→ **PROBLEM DESCRIPTION**
When you reach the line containing "sp_items d v" in the data below, begin returning lines exactly as written, and stop once the line containing "spells_members d [(unquote raw, v)]" has been returned.

Data excerpts
>>

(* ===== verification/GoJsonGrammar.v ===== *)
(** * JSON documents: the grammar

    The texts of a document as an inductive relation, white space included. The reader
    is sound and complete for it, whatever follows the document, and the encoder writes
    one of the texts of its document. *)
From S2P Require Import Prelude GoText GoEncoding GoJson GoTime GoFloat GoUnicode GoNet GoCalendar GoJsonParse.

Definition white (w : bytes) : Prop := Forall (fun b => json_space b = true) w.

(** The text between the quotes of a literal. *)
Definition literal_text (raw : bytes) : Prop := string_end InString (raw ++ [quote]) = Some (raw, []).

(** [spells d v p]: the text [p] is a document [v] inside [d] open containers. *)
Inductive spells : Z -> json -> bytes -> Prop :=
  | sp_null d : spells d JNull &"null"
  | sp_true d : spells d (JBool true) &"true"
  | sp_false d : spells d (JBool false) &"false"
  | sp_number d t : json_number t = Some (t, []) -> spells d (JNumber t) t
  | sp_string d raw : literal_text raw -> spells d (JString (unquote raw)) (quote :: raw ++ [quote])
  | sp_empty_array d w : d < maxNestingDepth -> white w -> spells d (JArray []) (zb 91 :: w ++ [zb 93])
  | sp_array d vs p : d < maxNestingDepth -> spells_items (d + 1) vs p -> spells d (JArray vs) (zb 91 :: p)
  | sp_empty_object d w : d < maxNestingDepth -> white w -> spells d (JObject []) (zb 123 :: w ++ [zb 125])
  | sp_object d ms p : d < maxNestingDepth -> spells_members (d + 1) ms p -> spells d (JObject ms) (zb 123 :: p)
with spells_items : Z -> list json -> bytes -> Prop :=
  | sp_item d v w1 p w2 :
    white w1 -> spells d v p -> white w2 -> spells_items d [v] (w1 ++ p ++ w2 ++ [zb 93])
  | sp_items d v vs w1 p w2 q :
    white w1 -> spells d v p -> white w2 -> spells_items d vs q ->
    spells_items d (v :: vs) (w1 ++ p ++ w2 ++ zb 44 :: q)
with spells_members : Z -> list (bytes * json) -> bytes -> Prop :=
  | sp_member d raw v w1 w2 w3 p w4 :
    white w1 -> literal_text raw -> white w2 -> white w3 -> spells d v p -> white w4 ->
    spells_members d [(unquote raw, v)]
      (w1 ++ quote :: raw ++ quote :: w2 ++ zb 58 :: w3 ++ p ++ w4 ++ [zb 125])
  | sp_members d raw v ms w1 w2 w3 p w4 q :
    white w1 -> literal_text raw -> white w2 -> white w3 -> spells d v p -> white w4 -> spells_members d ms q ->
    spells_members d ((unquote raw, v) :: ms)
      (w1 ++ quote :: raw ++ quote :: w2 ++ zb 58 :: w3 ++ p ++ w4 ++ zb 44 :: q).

<<
>>

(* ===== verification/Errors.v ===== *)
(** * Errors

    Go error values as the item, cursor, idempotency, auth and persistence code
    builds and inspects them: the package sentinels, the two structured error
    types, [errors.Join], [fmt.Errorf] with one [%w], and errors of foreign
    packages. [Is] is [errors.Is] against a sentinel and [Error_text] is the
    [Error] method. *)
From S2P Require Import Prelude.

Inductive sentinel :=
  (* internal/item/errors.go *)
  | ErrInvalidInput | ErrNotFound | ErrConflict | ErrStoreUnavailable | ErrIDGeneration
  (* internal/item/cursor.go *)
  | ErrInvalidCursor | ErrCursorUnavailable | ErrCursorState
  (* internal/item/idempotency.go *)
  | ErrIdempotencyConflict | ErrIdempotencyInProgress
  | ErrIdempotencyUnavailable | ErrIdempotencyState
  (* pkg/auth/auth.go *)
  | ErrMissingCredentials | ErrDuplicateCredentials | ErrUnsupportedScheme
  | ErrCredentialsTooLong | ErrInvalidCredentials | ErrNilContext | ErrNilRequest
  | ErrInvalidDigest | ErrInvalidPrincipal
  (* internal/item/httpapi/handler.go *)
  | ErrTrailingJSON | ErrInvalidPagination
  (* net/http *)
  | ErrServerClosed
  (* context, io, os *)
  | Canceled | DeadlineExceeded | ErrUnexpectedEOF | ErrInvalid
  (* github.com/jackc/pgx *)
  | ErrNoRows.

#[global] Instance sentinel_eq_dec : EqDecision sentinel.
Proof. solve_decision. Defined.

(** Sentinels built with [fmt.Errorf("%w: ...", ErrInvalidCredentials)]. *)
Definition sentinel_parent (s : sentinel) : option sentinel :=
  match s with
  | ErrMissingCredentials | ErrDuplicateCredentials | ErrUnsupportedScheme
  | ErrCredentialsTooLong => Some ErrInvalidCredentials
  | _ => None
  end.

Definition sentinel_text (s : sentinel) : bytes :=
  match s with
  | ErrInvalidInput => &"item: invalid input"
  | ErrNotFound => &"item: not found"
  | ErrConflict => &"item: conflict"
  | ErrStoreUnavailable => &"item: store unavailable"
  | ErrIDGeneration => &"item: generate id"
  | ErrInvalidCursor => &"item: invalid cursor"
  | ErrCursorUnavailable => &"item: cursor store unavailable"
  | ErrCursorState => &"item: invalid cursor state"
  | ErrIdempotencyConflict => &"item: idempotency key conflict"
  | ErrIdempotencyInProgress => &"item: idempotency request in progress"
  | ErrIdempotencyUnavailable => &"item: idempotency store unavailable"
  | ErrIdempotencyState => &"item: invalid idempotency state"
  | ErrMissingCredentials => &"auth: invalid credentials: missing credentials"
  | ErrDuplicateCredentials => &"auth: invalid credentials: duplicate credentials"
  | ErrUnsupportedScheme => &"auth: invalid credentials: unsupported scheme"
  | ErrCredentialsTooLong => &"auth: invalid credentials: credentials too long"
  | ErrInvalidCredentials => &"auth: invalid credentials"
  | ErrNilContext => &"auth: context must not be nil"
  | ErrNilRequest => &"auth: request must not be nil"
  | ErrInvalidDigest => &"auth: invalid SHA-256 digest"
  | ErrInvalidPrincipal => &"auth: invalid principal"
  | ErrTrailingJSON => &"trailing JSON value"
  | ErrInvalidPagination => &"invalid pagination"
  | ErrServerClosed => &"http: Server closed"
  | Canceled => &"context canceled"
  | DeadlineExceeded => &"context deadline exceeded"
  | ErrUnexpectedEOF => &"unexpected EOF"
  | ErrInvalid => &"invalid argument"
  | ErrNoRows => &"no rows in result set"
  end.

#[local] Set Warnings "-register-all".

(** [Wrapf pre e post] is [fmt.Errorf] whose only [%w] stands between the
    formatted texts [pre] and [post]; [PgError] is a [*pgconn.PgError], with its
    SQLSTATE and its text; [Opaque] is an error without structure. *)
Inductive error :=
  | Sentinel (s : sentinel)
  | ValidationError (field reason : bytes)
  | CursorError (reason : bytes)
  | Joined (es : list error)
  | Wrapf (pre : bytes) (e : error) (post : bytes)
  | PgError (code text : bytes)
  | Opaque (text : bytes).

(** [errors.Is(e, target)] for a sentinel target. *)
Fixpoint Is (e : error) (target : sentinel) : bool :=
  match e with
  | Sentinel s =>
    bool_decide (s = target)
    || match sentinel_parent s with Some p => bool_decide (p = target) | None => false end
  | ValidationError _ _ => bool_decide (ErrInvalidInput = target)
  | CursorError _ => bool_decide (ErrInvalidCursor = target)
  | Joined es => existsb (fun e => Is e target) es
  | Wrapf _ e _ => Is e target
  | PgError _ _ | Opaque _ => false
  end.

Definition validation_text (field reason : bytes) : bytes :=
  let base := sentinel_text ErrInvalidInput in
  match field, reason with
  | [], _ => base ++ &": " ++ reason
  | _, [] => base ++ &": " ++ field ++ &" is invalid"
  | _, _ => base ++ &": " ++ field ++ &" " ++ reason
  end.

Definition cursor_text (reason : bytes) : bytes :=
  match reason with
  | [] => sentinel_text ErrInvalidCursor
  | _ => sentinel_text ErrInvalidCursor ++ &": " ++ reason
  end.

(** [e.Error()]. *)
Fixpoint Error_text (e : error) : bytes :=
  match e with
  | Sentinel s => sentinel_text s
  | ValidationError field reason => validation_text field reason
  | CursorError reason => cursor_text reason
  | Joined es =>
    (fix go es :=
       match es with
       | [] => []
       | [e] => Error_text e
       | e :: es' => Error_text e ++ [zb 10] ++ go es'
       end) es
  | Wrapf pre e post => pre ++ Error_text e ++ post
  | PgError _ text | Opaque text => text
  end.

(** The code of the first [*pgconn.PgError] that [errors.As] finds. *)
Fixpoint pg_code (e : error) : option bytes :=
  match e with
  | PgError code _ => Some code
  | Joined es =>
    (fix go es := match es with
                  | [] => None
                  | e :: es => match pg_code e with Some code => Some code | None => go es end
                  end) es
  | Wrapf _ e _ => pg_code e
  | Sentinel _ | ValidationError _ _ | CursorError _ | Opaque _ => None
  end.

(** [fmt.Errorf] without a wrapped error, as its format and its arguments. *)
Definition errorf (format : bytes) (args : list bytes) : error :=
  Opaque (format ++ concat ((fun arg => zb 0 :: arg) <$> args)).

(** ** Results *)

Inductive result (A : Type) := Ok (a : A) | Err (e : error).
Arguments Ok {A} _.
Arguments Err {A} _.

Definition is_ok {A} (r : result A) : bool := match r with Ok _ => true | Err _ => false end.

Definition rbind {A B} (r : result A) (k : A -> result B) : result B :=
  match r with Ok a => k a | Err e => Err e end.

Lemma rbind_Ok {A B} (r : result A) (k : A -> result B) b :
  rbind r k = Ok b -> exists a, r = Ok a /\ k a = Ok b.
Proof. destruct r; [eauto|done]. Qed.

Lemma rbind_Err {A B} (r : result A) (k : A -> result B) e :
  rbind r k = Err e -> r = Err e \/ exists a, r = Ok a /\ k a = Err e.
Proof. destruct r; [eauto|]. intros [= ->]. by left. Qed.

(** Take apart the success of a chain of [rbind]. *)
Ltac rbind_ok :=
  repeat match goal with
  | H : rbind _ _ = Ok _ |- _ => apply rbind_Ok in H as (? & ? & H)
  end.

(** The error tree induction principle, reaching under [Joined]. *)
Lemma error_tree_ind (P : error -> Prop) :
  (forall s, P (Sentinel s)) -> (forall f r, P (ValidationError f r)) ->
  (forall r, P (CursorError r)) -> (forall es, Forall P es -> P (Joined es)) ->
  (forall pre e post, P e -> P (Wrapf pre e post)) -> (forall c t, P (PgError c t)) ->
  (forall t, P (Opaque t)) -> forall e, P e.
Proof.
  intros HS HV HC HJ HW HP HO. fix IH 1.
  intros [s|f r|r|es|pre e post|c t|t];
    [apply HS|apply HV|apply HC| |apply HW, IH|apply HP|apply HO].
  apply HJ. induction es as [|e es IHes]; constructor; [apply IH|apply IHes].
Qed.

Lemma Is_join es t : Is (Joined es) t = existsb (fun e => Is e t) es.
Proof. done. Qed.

<<
>>

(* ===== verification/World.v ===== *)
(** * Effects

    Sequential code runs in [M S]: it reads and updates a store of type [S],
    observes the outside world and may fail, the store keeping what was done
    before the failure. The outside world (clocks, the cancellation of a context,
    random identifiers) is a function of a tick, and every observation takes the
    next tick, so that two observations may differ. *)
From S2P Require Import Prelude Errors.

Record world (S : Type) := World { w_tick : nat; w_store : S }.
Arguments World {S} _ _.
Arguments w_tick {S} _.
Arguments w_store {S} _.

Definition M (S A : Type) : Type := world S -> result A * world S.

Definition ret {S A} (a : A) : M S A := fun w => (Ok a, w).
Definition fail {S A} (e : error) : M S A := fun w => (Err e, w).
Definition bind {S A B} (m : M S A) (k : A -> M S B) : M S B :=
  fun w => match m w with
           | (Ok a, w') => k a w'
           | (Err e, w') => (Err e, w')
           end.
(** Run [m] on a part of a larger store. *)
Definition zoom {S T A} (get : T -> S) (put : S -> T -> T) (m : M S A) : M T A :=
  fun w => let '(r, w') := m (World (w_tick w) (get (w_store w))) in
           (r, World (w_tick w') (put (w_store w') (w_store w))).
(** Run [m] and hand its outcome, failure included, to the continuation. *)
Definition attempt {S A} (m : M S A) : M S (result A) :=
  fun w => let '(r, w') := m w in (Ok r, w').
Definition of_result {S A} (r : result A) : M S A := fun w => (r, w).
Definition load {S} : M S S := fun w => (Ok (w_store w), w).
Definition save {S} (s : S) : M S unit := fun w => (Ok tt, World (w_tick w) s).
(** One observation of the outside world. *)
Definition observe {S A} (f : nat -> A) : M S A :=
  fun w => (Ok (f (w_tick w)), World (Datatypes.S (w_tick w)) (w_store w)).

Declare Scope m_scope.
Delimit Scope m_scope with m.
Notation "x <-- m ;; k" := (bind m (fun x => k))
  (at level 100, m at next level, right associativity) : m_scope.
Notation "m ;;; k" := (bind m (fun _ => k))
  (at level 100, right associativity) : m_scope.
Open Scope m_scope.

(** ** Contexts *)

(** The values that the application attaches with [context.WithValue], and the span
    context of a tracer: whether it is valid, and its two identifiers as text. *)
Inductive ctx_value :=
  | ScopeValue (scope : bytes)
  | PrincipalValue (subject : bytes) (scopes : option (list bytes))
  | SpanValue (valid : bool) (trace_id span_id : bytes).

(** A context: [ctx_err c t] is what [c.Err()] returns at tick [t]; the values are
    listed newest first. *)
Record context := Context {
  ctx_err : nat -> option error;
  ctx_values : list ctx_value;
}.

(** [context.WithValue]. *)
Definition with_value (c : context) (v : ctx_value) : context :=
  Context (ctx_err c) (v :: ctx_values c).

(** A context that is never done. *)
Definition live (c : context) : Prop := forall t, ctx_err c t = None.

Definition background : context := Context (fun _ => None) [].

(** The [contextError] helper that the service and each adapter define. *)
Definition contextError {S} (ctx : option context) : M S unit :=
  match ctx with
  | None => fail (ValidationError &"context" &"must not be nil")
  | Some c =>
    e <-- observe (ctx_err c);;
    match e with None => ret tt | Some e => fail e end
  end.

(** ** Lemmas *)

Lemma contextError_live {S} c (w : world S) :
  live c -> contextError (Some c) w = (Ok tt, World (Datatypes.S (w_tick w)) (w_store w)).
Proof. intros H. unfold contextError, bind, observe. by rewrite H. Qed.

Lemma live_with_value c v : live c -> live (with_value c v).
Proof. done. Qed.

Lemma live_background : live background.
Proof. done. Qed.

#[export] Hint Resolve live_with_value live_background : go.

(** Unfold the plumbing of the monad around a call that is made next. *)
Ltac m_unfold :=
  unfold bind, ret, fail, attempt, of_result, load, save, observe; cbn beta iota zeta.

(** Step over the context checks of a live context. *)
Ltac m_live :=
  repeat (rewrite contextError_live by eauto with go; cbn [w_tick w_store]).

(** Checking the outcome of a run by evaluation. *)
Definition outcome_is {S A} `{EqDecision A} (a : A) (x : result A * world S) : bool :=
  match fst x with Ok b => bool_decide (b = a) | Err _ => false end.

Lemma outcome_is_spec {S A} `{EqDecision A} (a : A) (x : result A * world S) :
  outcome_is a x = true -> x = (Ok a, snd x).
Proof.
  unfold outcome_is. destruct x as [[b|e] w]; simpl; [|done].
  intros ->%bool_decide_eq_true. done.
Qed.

<<

→ **OUTPUT FOR THIS TASK**
  | sp_items d v vs w1 p w2 q :
    white w1 -> spells d v p -> white w2 -> spells_items d vs q ->
    spells_items d (v :: vs) (w1 ++ p ++ w2 ++ zb 44 :: q)
with spells_members : Z -> list (bytes * json) -> bytes -> Prop :=
  | sp_member d raw v w1 w2 w3 p w4 :
    white w1 -> literal_text raw -> white w2 -> white w3 -> spells d v p -> white w4 ->
    spells_members d [(unquote raw, v)]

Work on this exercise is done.